::: Data section :::
(** C5: one call of web_search returns the prior evidence set (the empty
    one when the state has none) with exactly one document appended; the
    length grows by one and the prior documents stay in place. *)
Theorem web_search_appends_exactly_one env state q now :
  GraphState.question state = Some q ->
  exists upd doc,
    web_search env state now = Ok upd (S now)
    /\ GraphState.documents upd
       = Some (default [] (GraphState.documents state) ++ [doc])
    /\ GraphState.documents (GraphState.update state upd)
       = Some (default [] (GraphState.documents state) ++ [doc])
    /\ length (default [] (GraphState.documents state) ++ [doc])
       = length (default [] (GraphState.documents state)) + 1.
Proof.
  intros Hq. eexists. exists (web_results_at env now q).
  split; [apply web_search_eq; exact Hq|].
  split; [reflexivity|]. split; [reflexivity|].
  rewrite length_app. reflexivity.
Qed.

Lemma web_search_appends_exactly_one_witness :
  exists upd doc,
    web_search (sample_env "websearch" (PyStr "yes") (PyStr "yes"))
      (GraphState.mk (Some "q") None None (Some [doc_agents; doc_pasta])) 0
    = Ok upd 1
    /\ GraphState.documents upd = Some ([doc_agents; doc_pasta] ++ [doc])
    /\ GraphState.documents
         (GraphState.update
            (GraphState.mk (Some "q") None None (Some [doc_agents; doc_pasta])) upd)
       = Some ([doc_agents; doc_pasta] ++ [doc])
    /\ length ([doc_agents; doc_pasta] ++ [doc]) = 2 + 1.
Proof.
  apply (web_search_appends_exactly_one
           (sample_env "websearch" (PyStr "yes") (PyStr "yes"))
           (GraphState.mk (Some "q") None None (Some [doc_agents; doc_pasta]))
           "q" 0).
  reflexivity.
Defined.
(** C1.  One execution of the loop body, for a collection [s0 :: rest]
    (non-empty): the body completes with the state [st'] exactly when
    (1) the previous reference of [st'] is the reference the iteration
    started with, (2) the store of [st'] is obtained by going through the
    collection in order and replacing the array of each mesh by [align] of
    the array it holds onto that reference, and (3) the reference of [st']
    is the element-wise mean, for every vertex index and every axis, over
    the meshes of the collection, of the arrays they hold after (2).  The
    counter is one higher. *)
Theorem iteration_steps s0 rest st st' :
  body align s0 rest st = Normal st' ↔
  old_ref_v st' = ref_v st ∧
  n_steps st' = n_steps st + 1 ∧
  aligned_in_order align (ref_v st) (s0 :: rest) (heap st) (heap st') ∧
  ∃ arrs, mapM (λ s, heap st' !! s) (s0 :: rest) = Some arrs ∧
          is_mean_of (ref_v st') arrs.
Proof.
  unfold body. split.
  - destruct (align_all _ _ _ _) as [h|] eqn:Ha; [|discriminate].
    destruct (new_reference s0 rest h) as [r|] eqn:Hr; [|discriminate].
    intros [= <-]. simpl.
    apply align_all_in_order in Ha.
    apply new_reference_Normal in Hr as (a & bs & Hs0 & Hbs & Hs & ->).
    repeat split; try done.
    exists (a :: bs). split.
    + simpl. rewrite Hs0. simpl. by rewrite Hbs.
    + by apply mean_axis0_is_mean.
  - intros (Ho & Hn & Ha & arrs & Hm & Hmean).
    apply align_all_in_order in Ha. rewrite Ha.
    simpl in Hm.
    destruct (heap st' !! s0) as [a|] eqn:Hs0; [|discriminate].
    simpl in Hm.
    destruct (mapM _ rest) as [bs|] eqn:Hbs; [|discriminate].
    injection Hm as <-.
    assert (same_shape a bs = true) as Hs.
    { apply same_shape_Forall. destruct Hmean as [Hl _].
      inversion Hl as [|?? Hla Hlbs]; subst.
      eapply Forall_impl; [exact Hlbs|]. simpl. intros; congruence. }
    assert (new_reference (E:=E) s0 rest (heap st') = Normal (mean_axis0 a bs))
      as ->.
    { apply new_reference_Normal. eauto 10. }
    f_equal. destruct st' as [r o n h]. simpl in *. subst o n. f_equal.
    apply (is_mean_of_unique _ _ (a :: bs)); [done| |done].
    by apply mean_axis0_is_mean.
Qed.
End Iteration.

(** * What the procedure leaves untouched *)

Section Invariants.
Context {F : Type} `{Scalar F} {E : Type}.
Variable align : verts F → verts F → E + verts F.

Lemma align_all_keeps surf P ref ss h :
  kept_by_assignments align surf P → ss ⊆ surf → P h →
  match align_all align ref ss h with
  | Normal h' => P h'
  | Raised _ _ h' => P h'
  end.
Proof.
  intros HP. revert h. induction ss as [|s ss IH]; intros h Hss Hh; simpl; [done|].
  destruct (h !! s) as [v|] eqn:Hs; [|done].
  destruct (align v ref) as [e|v'] eqn:Ha; [done|].
  apply IH; [set_solver|]. eapply HP; eauto. set_solver.
Qed.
:::
_How to complete this task_:
Out of the entries, pull every line that mentions "subst".

_Exercise solution_:
      inversion Hl as [|?? Hla Hlbs]; subst.
    f_equal. destruct st' as [r o n h]. simpl in *. subst o n. f_equal.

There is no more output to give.